— Directions —
Return every line of the listing that includes the string "Signal".

— Records —
(** One frame: the panics are an index out of bounds and a subtraction below zero. *)
Definition mix_frame (w : Wav) (frame : list Sample) : option (Wav * list Sample * list Progress * bool) :=
  match ws_pause_remaining w with
  | S pause =>
    let w := with_pause w pause in
    Some (if pause =? 0 then with_pos w 0 else w, frame, [], true)
  | 0 =>
    match ws_samples w !! ws_pos w with
    | None => None
    | Some s =>
      let sample := next_sample w s in
      match (if ws_releasing w
             then match ws_release_remaining w with
                  | 0 => None
                  | S n => Some (with_release w true (ws_release_total w) n (ws_restart_after_release w))
                  end
             else Some w) with
      | None => None
      | Some w =>
        let '(w, reports, go_on) := after_frame (with_pos w (ws_pos w + 1)) in
        Some (w, map (λ s, add s sample) frame, reports, go_on)
      end
    end
  end.

(** The frames of a buffer *)
Definition mix_frames (w : Wav) (frames : list (list Sample)) :
    option (Wav * list (list Sample) * list Progress) :=
  if negb (ws_active w) || volume_is_zero (ws_volume w) then Some (w, frames, [])
  else if (length (ws_samples w) <=? ws_pos w) && (ws_pause_remaining w =? 0)
  then Some (with_active w false, frames, if ws_reports w then [whole w] else [])
  else over_frames mix_frame w frames.

Definition mix_into (w : Wav) (output : list Sample) : option (Wav * list Sample * list Progress) :=
  match mix_frames w (chunks (length output) (ws_output_channels w) output) with
  | None => None
  | Some (w, frames, reports) => Some (w, concat frames, reports)
  end.

Definition start (w : Wav) : Wav := with_active (cancel_release w) true.

Definition stop (w : Wav) : Wav :=
  if is_playing w then begin_release w false else with_active (with_pause w 0) false.

Definition restart (w : Wav) : Wav :=
  if is_playing w then begin_release w true
  else with_active (with_pos (with_pause (cancel_release w) 0) 0) true.

Definition set_volume (w : Wav) (v : Volume) : Wav := with_volume w (clamp_volume v).

(** The sum wraps at the width of a [usize]. *)
Definition skip (w : Wav) (duration : Duration) : Wav :=
  let frames := frames_of duration (ws_sample_rate w) in
  let pos := N.min ((N.of_nat (ws_pos w) + frames) mod 2 ^ 64) (N.of_nat (length (ws_samples w) - 1)) in
  with_pos w (N.to_nat pos).

Definition rewind (w : Wav) (duration : Duration) : Wav :=
  let frames := frames_of duration (ws_sample_rate w) in
  with_pos w (N.to_nat (N.of_nat (ws_pos w) - N.min frames (N.of_nat (ws_pos w)))).
End wav.
End WavSource.

(** A decoded file is a source of audio for the mixer; the panics, after which there is
    no source, do not happen (see SourceProperties). *)
#[export] Instance WavSource_AudioSource {Sample Volume Tone} `{Signal Sample Volume Tone} :
    AudioSource (WavSource Sample Volume) Volume Sample := {|
  equilibrium := silence;
  clamp := limited;
  Audio.mix_into w output :=
    match WavSource.mix_into w output with
    | Some (w, output, _) => (w, output)
    | None => (w, output)
    end;
  src_start := WavSource.start;
  src_stop := WavSource.stop;
  src_restart := WavSource.restart;
  src_set_volume v w := WavSource.set_volume w v;
  src_skip d w := WavSource.skip w d;
  src_rewind d w := WavSource.rewind w d
|}.

(** ** A synthesised tone *)

(** A segment as prepared: a tone or silence for so many samples *)
Record WaveformSource (Volume Tone : Type) := mkWaveformSource {
  wf_segments : list (option Tone * nat);
  wf_output_channels : nat;
  wf_volume : Volume;
  wf_attack_samples : nat;
  wf_release_samples : nat;
  wf_env_pos : nat;
  wf_active : bool;
  wf_releasing : bool;
  wf_restarting : bool;
  wf_sample_rate : N;
  wf_total_tone_samples : nat;
  wf_silence_samples : nat;
  wf_restart_samples : nat;
  wf_looped : bool;
  wf_current_segment_idx : nat;
  wf_segment_elapsed : nat;
  wf_cycle_pos : nat
}.
Arguments mkWaveformSource {Volume Tone}.
Arguments wf_segments {Volume Tone}.
Arguments wf_output_channels {Volume Tone}.
Arguments wf_volume {Volume Tone}.
Arguments wf_attack_samples {Volume Tone}.
Arguments wf_release_samples {Volume Tone}.
Arguments wf_env_pos {Volume Tone}.
Arguments wf_active {Volume Tone}.
Arguments wf_releasing {Volume Tone}.
Arguments wf_restarting {Volume Tone}.
Arguments wf_sample_rate {Volume Tone}.
Arguments wf_total_tone_samples {Volume Tone}.
Arguments wf_silence_samples {Volume Tone}.
Arguments wf_restart_samples {Volume Tone}.
Arguments wf_looped {Volume Tone}.
Arguments wf_current_segment_idx {Volume Tone}.
Arguments wf_segment_elapsed {Volume Tone}.
Arguments wf_cycle_pos {Volume Tone}.

Definition TARGET_SAMPLE_RATE : N := 48000.

Module WaveformSource.
Section waveform.
Context {Sample Volume Tone : Type} `{Signal Sample Volume Tone}.
Abbreviation Waveform := (WaveformSource Volume Tone).

(** The flags; the rest of the source stays. *)
Definition with_flags (w : Waveform) (active releasing restarting : bool) : Waveform :=
  mkWaveformSource (wf_segments w) (wf_output_channels w) (wf_volume w) (wf_attack_samples w)
    (wf_release_samples w) (wf_env_pos w) active releasing restarting (wf_sample_rate w)
    (wf_total_tone_samples w) (wf_silence_samples w) (wf_restart_samples w) (wf_looped w)
    (wf_current_segment_idx w) (wf_segment_elapsed w) (wf_cycle_pos w).

(** The position: in the envelope, in the cycle, the segment, and in the segment *)
Definition with_position (w : Waveform) (env_pos cycle_pos idx elapsed : nat) : Waveform :=
  mkWaveformSource (wf_segments w) (wf_output_channels w) (wf_volume w) (wf_attack_samples w)
    (wf_release_samples w) env_pos (wf_active w) (wf_releasing w) (wf_restarting w) (wf_sample_rate w)
    (wf_total_tone_samples w) (wf_silence_samples w) (wf_restart_samples w) (wf_looped w) idx elapsed cycle_pos.

Definition with_volume (w : Waveform) (v : Volume) : Waveform :=
  mkWaveformSource (wf_segments w) (wf_output_channels w) v (wf_attack_samples w)
    (wf_release_samples w) (wf_env_pos w) (wf_active w) (wf_releasing w) (wf_restarting w) (wf_sample_rate w)
    (wf_total_tone_samples w) (wf_silence_samples w) (wf_restart_samples w) (wf_looped w)
    (wf_current_segment_idx w) (wf_segment_elapsed w) (wf_cycle_pos w).

(** The assertions on frequencies, amplitudes and durations are the caller's. *)
Definition new (sequence : list (option Tone * Duration)) (pause_dur : option Duration) (fade_dur : Duration)
    (sample_rate : N) (output_channels : nat) (volume : Volume) : Waveform :=
  let segments := map (λ seg, (seg.1, samples_of seg.2 sample_rate)) sequence in
  let fade := samples_of fade_dur sample_rate in
  mkWaveformSource segments (output_channels `max` 1) (clamp_volume volume) fade fade 0 false false false
    sample_rate (sum_list (map snd segments))
    (match pause_dur with Some p => samples_of p sample_rate | None => 0 end)
    (N.to_nat (TARGET_SAMPLE_RATE / 10)) (bool_decide (is_Some pause_dur)) 0 0 0.

(** The sample of the segment at the position with its envelopes; [None] is an index
    out of bounds. *)
Definition generate (w : Waveform) : option Sample :=
  match wf_segments w !! wf_current_segment_idx w with
  | None => None
  | Some (None, _) => Some silence
  | Some (Some tone, samples) =>
    let value := oscillation tone (wf_segment_elapsed w) (wf_sample_rate w) in
    let value := enveloped (wf_segment_elapsed w) (wf_attack_samples w) (samples - wf_segment_elapsed w)
                   (wf_release_samples w) value in
    let value :=
      if wf_releasing w then
        if wf_release_samples w =? 0 then silence
        else faded (wf_release_samples w - wf_env_pos w `min` wf_release_samples w) (wf_release_samples w) value
      else value in
    Some (amplified tone value)
  end.

(** A frame inside the tone: the envelope and the segment advance. *)
Definition advance_segment (w : Waveform) : option Waveform :=
  match wf_segments w !! wf_current_segment_idx w with
  | None => None
  | Some (_, samples) =>
    let elapsed := wf_segment_elapsed w + 1 in
    if (samples <=? elapsed) && (wf_current_segment_idx w + 1 <? length (wf_segments w))
    then Some (with_position w (wf_env_pos w + 1) (wf_cycle_pos w) (wf_current_segment_idx w + 1) 0)
    else Some (with_position w (wf_env_pos w + 1) (wf_cycle_pos w) (wf_current_segment_idx w) elapsed)
  end.

(** The end of a cycle; [false] ends the loop over the frames. *)
Definition end_cycle (w : Waveform) : Waveform * bool :=
  let cycle_len := wf_total_tone_samples w +
    (if wf_restarting w then wf_restart_samples w else wf_silence_samples w) in
  if cycle_len <=? wf_cycle_pos w then
    if wf_restarting w then (with_position (with_flags w (wf_active w) false false) 0 0 0 0, true)
    else if wf_looped w then (with_position w 0 0 0 0, true)
    else (with_flags w false (wf_releasing w) (wf_restarting w), false)
  else (w, true).

(** The end of a release *)
Definition end_release (w : Waveform) : Waveform * bool :=
  if wf_releasing w && (wf_release_samples w <=? wf_env_pos w) then
    let w := with_flags w (wf_active w) false (wf_restarting w) in
    if wf_restarting w then
      (with_position w (wf_env_pos w) (wf_total_tone_samples w) (length (wf_segments w) - 1)
         (match last (wf_segments w) with Some s => s.2 | None => 0 end), true)
    else (with_flags w false (wf_releasing w) (wf_restarting w), false)
  else (w, true).

Definition mix_frame (w : Waveform) (frame : list Sample) : option (Waveform * list Sample * list () * bool) :=
  let tone := wf_cycle_pos w <? wf_total_tone_samples w in
  if negb tone && wf_releasing w && negb (wf_restarting w)
  then Some (with_flags w false false (wf_restarting w), frame, [], false)
  else
    match (if tone then
             match generate w, advance_segment w with
             | Some sample, Some w => Some (sample, w)
             | _, _ => None
             end
           else Some (silence, w)) with
    | None => None
    | Some (sample, w) =>
      let frame := map (λ s, add s (scaled sample (wf_volume w))) frame in
      let w := with_position w (wf_env_pos w) (wf_cycle_pos w + 1) (wf_current_segment_idx w) (wf_segment_elapsed w) in
      let (w, go_on) := end_cycle w in
      if go_on then let (w, go_on) := end_release w in Some (w, frame, [], go_on)
      else Some (w, frame, [], false)
    end.

Definition mix_frames (w : Waveform) (frames : list (list Sample)) :
    option (Waveform * list (list Sample) * list ()) :=
  if negb (wf_active w) || volume_is_zero (wf_volume w) then Some (w, frames, [])
  else over_frames mix_frame w frames.

Definition mix_into (w : Waveform) (output : list Sample) : option (Waveform * list Sample) :=
  match mix_frames w (chunks (length output) (wf_output_channels w) output) with
  | None => None
  | Some (w, frames, _) => Some (w, concat frames)
  end.

Definition start (w : Waveform) : Waveform := with_position (with_flags w true false false) 0 0 0 0.

Definition stop (w : Waveform) : Waveform :=
  if wf_active w && negb (wf_releasing w)
  then with_position (with_flags w (wf_active w) true (wf_restarting w)) 0 (wf_cycle_pos w)
         (wf_current_segment_idx w) (wf_segment_elapsed w)
  else w.

Definition restart (w : Waveform) : Waveform :=
  if wf_active w then let w := stop w in with_flags w (wf_active w) (wf_releasing w) true else start w.

Definition set_volume (w : Waveform) (v : Volume) : Waveform := with_volume w (clamp_volume v).
End waveform.
End WaveformSource.

#[export] Instance WaveformSource_AudioSource {Sample Volume Tone} `{Signal Sample Volume Tone} :
    AudioSource (WaveformSource Volume Tone) Volume Sample := {|
  equilibrium := silence;
  clamp := limited;
  Audio.mix_into w output :=
    match WaveformSource.mix_into w output with
    | Some (w, output) => (w, output)
    | None => (w, output)
    end;
  src_start := WaveformSource.start;
  src_stop := WaveformSource.stop;
  src_restart := WaveformSource.restart;
  src_set_volume v w := WaveformSource.set_volume w v;
  src_skip _ w := w;
  src_rewind _ w := w
|}.

(** ** The frames of a peer *)

(** The decoder writes to a ring of samples; [None] for a frame it could not decode or
    that only went to the resampler. *)
Record OpusSource (Sample Volume : Type) := mkOpusSource {
  os_queue : list Sample;
  os_output_channels : nat;
  os_volume : Volume;
  os_lost : nat
}.
Arguments mkOpusSource {Sample Volume}.
Arguments os_queue {Sample Volume}.
Arguments os_output_channels {Sample Volume}.
Arguments os_volume {Sample Volume}.
Arguments os_lost {Sample Volume}.

(** Twenty milliseconds *)
Definition FRAME_SIZE : nat := 960.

— Answer to this task —
#[export] Instance WavSource_AudioSource {Sample Volume Tone} `{Signal Sample Volume Tone} :
Context {Sample Volume Tone : Type} `{Signal Sample Volume Tone}.
#[export] Instance WaveformSource_AudioSource {Sample Volume Tone} `{Signal Sample Volume Tone} :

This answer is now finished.